Instructions to follow: With the line that contains "- rewrite add_layer_perm, H1, fmap_app." as the final line, return every line from the start of the data below exactly.

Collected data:
(** The layers of each type: every layer once, with the others of its spec. *)
Record types_ok (d : spec_dict) (g : list (KVCacheSpec * list string)) : Prop := {
  ty_perm : concat g.*2 ≡ₚ d.*1;
  ty_spec : forall s names n, (s, names) ∈ g -> n ∈ names -> (n, s) ∈ d;
  ty_nonempty : forall s names, (s, names) ∈ g -> names <> []
}.

Lemma add_layer_perm s n g : concat (add_layer s n g).*2 ≡ₚ n :: concat g.*2.
Proof.
  induction g as [|[s' names] g IH]; [done|]. cbn [add_layer]. case_decide; rewrite !fmap_cons; cbn [snd concat].
  - rewrite <-app_assoc. symmetry. apply Permutation_middle.
  - rewrite IH. symmetry. apply Permutation_middle.
Qed.

Lemma add_layer_elem s n g s' names :
  (s', names) ∈ add_layer s n g ->
  (s', names) ∈ g \/ (s' = s /\ exists old, names = old ++ [n] /\ (old = [] \/ (s', old) ∈ g)).
Proof.
  induction g as [|[s2 l] g IH]; cbn [add_layer].
  - intros [[= -> ->]|H]%elem_of_cons; [|by apply elem_of_nil in H]. right. split; [done|]. exists []. auto.
  - case_decide as Hs; intros [[= -> ->]|H]%elem_of_cons.
    + right. split; [done|]. exists l. split; [done|]. right. left.
    + left. by right.
    + left. left.
    + destruct (IH H) as [?|(? & old & ? & [?|?])]; [left; by right|right; split; [done|]; exists old; auto..].
      split; [done|]. right. by right.
Qed.

Lemma types_ok_add d g n s : types_ok d g -> types_ok (d ++ [(n, s)]) (add_layer s n g).
Proof.
  intros [H1 H2 H3]. split.
  - rewrite add_layer_perm, H1, fmap_app. simpl. apply Permutation_cons_append.
  - intros s' names x Hin Hx. apply elem_of_app. destruct (add_layer_elem _ _ _ _ _ Hin) as [Hg|(-> & old & -> & Ho)].
    + left. by eapply H2.
    + apply elem_of_app in Hx as [Hx|Hx].
      * left. destruct Ho as [->|Ho]; [by apply elem_of_nil in Hx|by eapply H2].
      * right. apply list_elem_of_singleton in Hx as ->. left.
  - intros s' names Hin. destruct (add_layer_elem _ _ _ _ _ Hin) as [Hg|(-> & old & -> & Ho)]; [by eapply H3|].
    by destruct old.
Qed.

Lemma same_type_layers_ok d : types_ok d (same_type_layers d).
Proof.
  unfold same_type_layers. induction d as [|[n s] d IH] using rev_ind.
  - split; [done|intros s names n H|intros s names H]; by apply elem_of_nil in H.
  - rewrite foldl_app. cbn [foldl]. by apply types_ok_add.
Qed.
(* ===== verification/EncoderCache.v ===== *)
(** The encoder cache: [vllm/v1/core/encoder_cache_manager.py], and the two scheduler methods that
    drive it, [_try_schedule_encoder_inputs] and [_free_encoder_inputs] of
    [vllm/v1/core/sched/scheduler.py].

    The manager counts encoder tokens; entries without a reference stay until space is needed.
    A Python [OrderedDict] is an association list, oldest entry first. *)
From stdpp Require Import base gmap sets list strings fin_maps.
From Stdlib Require Import ZArith Lia.
From S2P Require Import Prelude Request.
Open Scope nat_scope.

(** * State *)

Record EncoderCacheManager := mkEnc {
  cache_size : Z;
  num_free_slots : Z;
  num_freeable_slots : Z;
  cached : gmap string (gset string);
  freeable : list (string * nat);
  freed : list string
}.

Definition enc_init (size : Z) : EncoderCacheManager := mkEnc size size size ∅ [] [].

Definition set_cached_map (c : gmap string (gset string)) (m : EncoderCacheManager) : EncoderCacheManager :=
  mkEnc (cache_size m) (num_free_slots m) (num_freeable_slots m) c (freeable m) (freed m).
Definition set_freeable (l : list (string * nat)) (m : EncoderCacheManager) : EncoderCacheManager :=
  mkEnc (cache_size m) (num_free_slots m) (num_freeable_slots m) (cached m) l (freed m).
Definition set_freed (l : list string) (m : EncoderCacheManager) : EncoderCacheManager :=
  mkEnc (cache_size m) (num_free_slots m) (num_freeable_slots m) (cached m) (freeable m) l.
Definition add_free (n : Z) (m : EncoderCacheManager) : EncoderCacheManager :=
  mkEnc (cache_size m) (num_free_slots m + n) (num_freeable_slots m) (cached m) (freeable m) (freed m).
Definition add_freeable (n : Z) (m : EncoderCacheManager) : EncoderCacheManager :=
  mkEnc (cache_size m) (num_free_slots m) (num_freeable_slots m + n) (cached m) (freeable m) (freed m).

(** [OrderedDict] assignment: an existing key keeps its place. *)
Fixpoint od_set (k : string) (n : nat) (l : list (string * nat)) : list (string * nat) :=
  match l with
  | [] => [(k, n)]
  | (k', n') :: l' => if decide (k = k') then (k, n) :: l' else (k', n') :: od_set k n l'
  end.

(** [OrderedDict.pop(key)]. *)
Fixpoint od_pop (k : string) (l : list (string * nat)) : outcome (nat * list (string * nat)) :=
  match l with
  | [] => Raise KeyError
  | (k', n) :: l' =>
      if decide (k = k') then Ok (n, l')
      else '(x, r) ← od_pop k l'; Ok (x, (k', n) :: r)
  end.
(* ===== verification/Scheduler.v ===== *)
(** The scheduler of the engine: [vllm/v1/core/sched/scheduler.py] with [check_stop] and [remove_all] of
    [vllm/v1/core/sched/utils.py] and [AsyncScheduler] of [vllm/v1/core/sched/async_scheduler.py].

    Request objects live in a store and are referenced by the queues, as in the code, where the running list, the
    waiting queue and the dictionary of requests share them.  What the scheduler asks of the KV cache manager and of
    the encoder cache manager is the class [SchedResources]; SchedulerFacts.v states its laws and gives an instance.
    There is no KV connector; grammars and the sampled tokens are arguments.  A list in an output is a value: the code
    hands out [request.spec_token_ids], truncated, and clears it only after the output was used. *)
From stdpp Require Import base gmap sets list strings.
From Stdlib Require Import ZArith Lia.
From S2P Require Import Prelude BlockQueue Request RequestQueue EncoderCache.
Open Scope nat_scope.

(** * Requests *)

(** A request with the attributes that only the scheduler reads. *)
Record SReq := mkSReq {
  sr_req : Request;
  eos_token_id : option Z;
  sp_ignore_eos : bool;
  sp_stop_token_ids : list Z;
  stop_reason : option Z
}.

(** Assignments to attributes of a request. *)
Definition with_req (f : Request -> Request) (s : SReq) : SReq :=
  mkSReq (f (sr_req s)) (eos_token_id s) (sp_ignore_eos s) (sp_stop_token_ids s) (stop_reason s).
Definition set_stop_reason (x : Z) (s : SReq) : SReq :=
  mkSReq (sr_req s) (eos_token_id s) (sp_ignore_eos s) (sp_stop_token_ids s) (Some x).

Definition set_status (st : RequestStatus) (r : Request) : Request :=
  mkRequest (request_id r) (client_index r) (priority r) (sampling_params r) (pooling_params r)
    (lora_request r) (arrival_time r) st (use_structured_output r) (events r)
    (kv_transfer_params r) (max_tokens r) (prompt_token_ids r) (output_token_ids r) (all_token_ids r)
    (num_output_placeholders r) (spec_token_ids r) (num_computed_tokens r) (cache_salt r)
    (mm_positions r) (mm_hashes r) (num_cached_tokens r) (num_nans_in_logits r) (block_hashes r).
(** Computed tokens, draft tokens, placeholders and cached tokens. *)
Definition set_progress (computed : Z) (spec : list Z) (placeholders cached : Z) (r : Request) : Request :=
  mkRequest (request_id r) (client_index r) (priority r) (sampling_params r) (pooling_params r)
    (lora_request r) (arrival_time r) (status r) (use_structured_output r) (events r)
    (kv_transfer_params r) (max_tokens r) (prompt_token_ids r) (output_token_ids r) (all_token_ids r)
    placeholders spec computed (cache_salt r)
    (mm_positions r) (mm_hashes r) cached (num_nans_in_logits r) (block_hashes r).
Definition set_computed (n : Z) (r : Request) : Request :=
  set_progress n (spec_token_ids r) (num_output_placeholders r) (num_cached_tokens r) r.
Definition set_spec (l : list Z) (r : Request) : Request :=
  set_progress (num_computed_tokens r) l (num_output_placeholders r) (num_cached_tokens r) r.
Definition set_placeholders (n : Z) (r : Request) : Request :=
  set_progress (num_computed_tokens r) (spec_token_ids r) n (num_cached_tokens r) r.
Definition set_cached (n : Z) (r : Request) : Request :=
  set_progress (num_computed_tokens r) (spec_token_ids r) (num_output_placeholders r) n r.

Definition set_nans (n : Z) (r : Request) : Request :=
  mkRequest (request_id r) (client_index r) (priority r) (sampling_params r) (pooling_params r)
    (lora_request r) (arrival_time r) (status r) (use_structured_output r) (events r)
    (kv_transfer_params r) (max_tokens r) (prompt_token_ids r) (output_token_ids r) (all_token_ids r)
    (num_output_placeholders r) (spec_token_ids r) (num_computed_tokens r) (cache_salt r)
    (mm_positions r) (mm_hashes r) (num_cached_tokens r) n (block_hashes r).

(** [check_stop]: whether the request stops, and the request with its final status. *)
Definition check_stop (s : SReq) (max_model_len : Z) (pooler_output : option bool) : outcome (bool * SReq) :=
  let r := sr_req s in
  if (max_model_len <=? Z.of_nat (num_tokens r))%Z || (max_tokens r <=? Z.of_nat (num_output_tokens r))%Z
  then Ok (true, with_req (set_status FINISHED_LENGTH_CAPPED) s)
  else
    match pooling_params r with
    | Some _ =>
        match pooler_output with
        | Some _ => Ok (true, with_req (set_status FINISHED_STOPPED) s)
        | None => Ok (false, s)
        end
    | None =>
        _ ← assert_ (bool_decide (is_Some (sampling_params r)));
        match last (output_token_ids r) with
        | None => Raise IndexError
        | Some last_token_id =>
            if negb (sp_ignore_eos s) && bool_decide (eos_token_id s = Some last_token_id)
            then Ok (true, with_req (set_status FINISHED_STOPPED) s)
            else if bool_decide (last_token_id ∈ sp_stop_token_ids s)
            then Ok (true, set_stop_reason last_token_id (with_req (set_status FINISHED_STOPPED) s))
            else Ok (false, s)
        end
    end.

(** [_update_request_with_output] of the base class: the tokens that were appended, and whether the last one
    stopped the request. *)
Fixpoint append_and_check (hf : option hasher) (max_model_len : Z) (new_token_ids : list Z) (s : SReq) : outcome (list Z * bool * SReq) :=
  match new_token_ids with
  | [] => Ok ([], false, s)
  | t :: rest =>
      r ← append_output_token_ids hf [t] (sr_req s);
      '(stopped, s) ← check_stop (with_req (fun _ => r) s) max_model_len None;
      if (stopped : bool) then Ok ([t], true, s)
      else '(ts, stopped, s) ← append_and_check hf max_model_len rest s; Ok (t :: ts, stopped, s)
  end.

(** [remove_all]. *)
Definition remove_all (lst items_to_remove : list nat) : list nat :=
  match items_to_remove with
  | [] => lst
  | [item] => default lst (remove_first item lst)
  | _ => filter (fun r => r ∉ items_to_remove) lst
  end.

(** * The managers the scheduler drives *)

Abbreviation Blocks := (list (list bref)).

Class SchedResources (K : Type) := {
  (** [kv_cache_manager]; the number of new tokens is the scheduler's integer *)
  res_allocate_slots : Request -> Z -> nat -> option Blocks -> nat -> bool -> nat -> M K (option Blocks);
  res_get_computed_blocks : Request -> M K (Blocks * nat);
  res_create_empty_block_list : K -> Blocks;
  res_free : Request -> M K unit;
  res_get_blocks : K -> string -> Blocks;
  res_cache_blocks : Request -> Z -> M K unit;
  res_get_num_common_prefix_blocks : Request -> Z -> M K (list nat);
  res_take_events : M K unit;
  (** [encoder_cache_manager], [_try_schedule_encoder_inputs] and [_free_encoder_inputs] *)
  res_try_schedule_encoder_inputs : Request -> Z -> Z -> Z -> M K (list nat * Z * Z);
  res_allocate_encoder_inputs : Request -> list nat -> M K unit;
  res_free_encoder : Request -> M K unit;
  res_free_encoder_inputs : Request -> M K unit;
  res_get_freed_mm_hashes : M K (list string)
}.

(** * State *)

Record SchedulerConfig := mkSchedConfig {
  max_num_running_reqs : nat;
  max_num_scheduled_tokens : Z;
  max_model_len : Z;
  policy : SchedulingPolicy;
  long_prefill_token_threshold : Z;
  chunked_prefill_enabled : bool;
  num_lookahead_tokens : nat;
  max_num_encoder_input_tokens : Z;
  is_encoder_decoder : bool;
  (** the model is Whisper, and its encoder length *)
  is_whisper : bool;
  max_encoder_len : nat;
  (** [lora_config.max_loras] *)
  max_loras : option nat;
  sched_log_stats : bool;
  use_pp : bool;
  (** the class is [AsyncScheduler] *)
  async_scheduling : bool
}.

Record Scheduler (K : Type) := mkSched {
  store : gmap nat SReq;
  requests : gmap string nat;
  waiting : RequestQueue;
  running : list nat;
  finished_req_ids : gset string;
  resources : K
}.
Arguments mkSched {K}.
Arguments store {K}.
Arguments requests {K}.
Arguments waiting {K}.
Arguments running {K}.
Arguments finished_req_ids {K}.
Arguments resources {K}.

Section scheduler.
Context {K : Type} `{SchedResources K}.
Context (cfg : SchedulerConfig) (block_hasher : option hasher).
Abbreviation S := (Scheduler K).

Definition set_store (st : gmap nat SReq) (s : S) : S := mkSched st (requests s) (waiting s) (running s) (finished_req_ids s) (resources s).
Definition set_requests (m : gmap string nat) (s : S) : S := mkSched (store s) m (waiting s) (running s) (finished_req_ids s) (resources s).
Definition set_waiting (q : RequestQueue) (s : S) : S := mkSched (store s) (requests s) q (running s) (finished_req_ids s) (resources s).
Definition set_running (l : list nat) (s : S) : S := mkSched (store s) (requests s) (waiting s) l (finished_req_ids s) (resources s).
Definition set_finished (f : gset string) (s : S) : S := mkSched (store s) (requests s) (waiting s) (running s) f (resources s).
Definition set_resources (k : K) (s : S) : S := mkSched (store s) (requests s) (waiting s) (running s) (finished_req_ids s) k.

(** The object behind a reference. *)
Definition sreq (i : nat) : M S SReq := s ← get; deref (store s !! i).
Definition request (i : nat) : M S Request := q ← sreq i; mret (sr_req q).
Definition update (i : nat) (f : Request -> Request) : M S unit :=
  q ← sreq i; modify (fun s => set_store (<[i := with_req f q]> (store s)) s).
Definition put_sreq (i : nat) (q : SReq) : M S unit := modify (fun s => set_store (<[i := q]> (store s)) s).

(** What the queues compare. *)
Definition request_key (s : S) (i : nat) : Z * Z :=
  match store s !! i with Some q => (priority (sr_req q), arrival_time (sr_req q)) | None => (0, 0)%Z end.

Definition on_resources {A} (m : M K A) : M S A := zoom resources set_resources m.

(** An operation of the waiting queue that changes it. *)
Definition on_waiting (f : (nat -> Z * Z) -> RequestQueue -> outcome RequestQueue) : M S unit :=
  s ← get; q ← lift_out (f (request_key s) (waiting s)); modify (set_waiting q).

Definition pop_waiting : M S nat :=
  s ← get; '(r, q) ← lift_out (pop_request (waiting s)); modify (set_waiting q) ;; mret r.

(** [d[k] = v] on a dictionary in insertion order. *)
Fixpoint dict_set {V} (k : string) (v : V) (d : list (string * V)) : list (string * V) :=
  match d with
  | [] => [(k, v)]
  | (k', v') :: d => if decide (k = k') then (k, v) :: d else (k', v') :: dict_set k v d
  end.

Fixpoint dict_get {V} (k : string) (d : list (string * V)) : option V :=
  match d with
  | [] => None
  | (k', v) :: d => if decide (k = k') then Some v else dict_get k d
  end.

(** * [schedule] *)

(** The local variables of [schedule]. *)
Record Step := mkStep {
  scheduled_new_reqs : list nat;
  scheduled_resumed_reqs : list nat;
  scheduled_running_reqs : list nat;
  preempted_reqs : list nat;
  req_to_new_blocks : list (string * Blocks);
  num_scheduled_tokens : list (string * Z);
  token_budget : Z;
  scheduled_encoder_inputs : list (string * list nat);
  encoder_compute_budget : Z;
  scheduled_spec_decode_tokens : list (string * list Z);
  scheduled_loras : gset Z;
  skipped_waiting_requests : RequestQueue
}.

Definition new_step : Step :=
  mkStep [] [] [] [] [] [] (max_num_scheduled_tokens cfg) [] (max_num_encoder_input_tokens cfg) [] ∅ (create_request_queue (policy cfg)).

Definition st_running (l pre : list nat) (t : Step) : Step :=
  mkStep (scheduled_new_reqs t) (scheduled_resumed_reqs t) l pre (req_to_new_blocks t) (num_scheduled_tokens t) (token_budget t)
    (scheduled_encoder_inputs t) (encoder_compute_budget t) (scheduled_spec_decode_tokens t) (scheduled_loras t) (skipped_waiting_requests t).
Definition st_waiting (new resumed : list nat) (t : Step) : Step :=
  mkStep new resumed (scheduled_running_reqs t) (preempted_reqs t) (req_to_new_blocks t) (num_scheduled_tokens t) (token_budget t)
    (scheduled_encoder_inputs t) (encoder_compute_budget t) (scheduled_spec_decode_tokens t) (scheduled_loras t) (skipped_waiting_requests t).
(** [req_to_new_blocks[id] = blocks; num_scheduled_tokens[id] = n; token_budget -= n]. *)
Definition st_schedule (id : string) (blocks : Blocks) (n : Z) (t : Step) : Step :=
  mkStep (scheduled_new_reqs t) (scheduled_resumed_reqs t) (scheduled_running_reqs t) (preempted_reqs t)
    (dict_set id blocks (req_to_new_blocks t)) (dict_set id n (num_scheduled_tokens t)) (token_budget t - n)
    (scheduled_encoder_inputs t) (encoder_compute_budget t) (scheduled_spec_decode_tokens t) (scheduled_loras t) (skipped_waiting_requests t).
Definition st_spec (id : string) (l : list Z) (t : Step) : Step :=
  mkStep (scheduled_new_reqs t) (scheduled_resumed_reqs t) (scheduled_running_reqs t) (preempted_reqs t) (req_to_new_blocks t)
    (num_scheduled_tokens t) (token_budget t) (scheduled_encoder_inputs t) (encoder_compute_budget t)
    (dict_set id l (scheduled_spec_decode_tokens t)) (scheduled_loras t) (skipped_waiting_requests t).
Definition st_encoder (id : string) (l : list nat) (budget : Z) (t : Step) : Step :=
  mkStep (scheduled_new_reqs t) (scheduled_resumed_reqs t) (scheduled_running_reqs t) (preempted_reqs t) (req_to_new_blocks t)
    (num_scheduled_tokens t) (token_budget t) (dict_set id l (scheduled_encoder_inputs t)) budget
    (scheduled_spec_decode_tokens t) (scheduled_loras t) (skipped_waiting_requests t).
Definition st_loras (ls : gset Z) (t : Step) : Step :=
  mkStep (scheduled_new_reqs t) (scheduled_resumed_reqs t) (scheduled_running_reqs t) (preempted_reqs t) (req_to_new_blocks t)
    (num_scheduled_tokens t) (token_budget t) (scheduled_encoder_inputs t) (encoder_compute_budget t)
    (scheduled_spec_decode_tokens t) ls (skipped_waiting_requests t).
Definition st_skipped (q : RequestQueue) (t : Step) : Step :=
  mkStep (scheduled_new_reqs t) (scheduled_resumed_reqs t) (scheduled_running_reqs t) (preempted_reqs t) (req_to_new_blocks t)
    (num_scheduled_tokens t) (token_budget t) (scheduled_encoder_inputs t) (encoder_compute_budget t)
    (scheduled_spec_decode_tokens t) (scheduled_loras t) q.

Final answer:
(** The layers of each type: every layer once, with the others of its spec. *)
Record types_ok (d : spec_dict) (g : list (KVCacheSpec * list string)) : Prop := {
  ty_perm : concat g.*2 ≡ₚ d.*1;
  ty_spec : forall s names n, (s, names) ∈ g -> n ∈ names -> (n, s) ∈ d;
  ty_nonempty : forall s names, (s, names) ∈ g -> names <> []
}.

Lemma add_layer_perm s n g : concat (add_layer s n g).*2 ≡ₚ n :: concat g.*2.
Proof.
  induction g as [|[s' names] g IH]; [done|]. cbn [add_layer]. case_decide; rewrite !fmap_cons; cbn [snd concat].
  - rewrite <-app_assoc. symmetry. apply Permutation_middle.
  - rewrite IH. symmetry. apply Permutation_middle.
Qed.

Lemma add_layer_elem s n g s' names :
  (s', names) ∈ add_layer s n g ->
  (s', names) ∈ g \/ (s' = s /\ exists old, names = old ++ [n] /\ (old = [] \/ (s', old) ∈ g)).
Proof.
  induction g as [|[s2 l] g IH]; cbn [add_layer].
  - intros [[= -> ->]|H]%elem_of_cons; [|by apply elem_of_nil in H]. right. split; [done|]. exists []. auto.
  - case_decide as Hs; intros [[= -> ->]|H]%elem_of_cons.
    + right. split; [done|]. exists l. split; [done|]. right. left.
    + left. by right.
    + left. left.
    + destruct (IH H) as [?|(? & old & ? & [?|?])]; [left; by right|right; split; [done|]; exists old; auto..].
      split; [done|]. right. by right.
Qed.

Lemma types_ok_add d g n s : types_ok d g -> types_ok (d ++ [(n, s)]) (add_layer s n g).
Proof.
  intros [H1 H2 H3]. split.
  - rewrite add_layer_perm, H1, fmap_app. simpl. apply Permutation_cons_append.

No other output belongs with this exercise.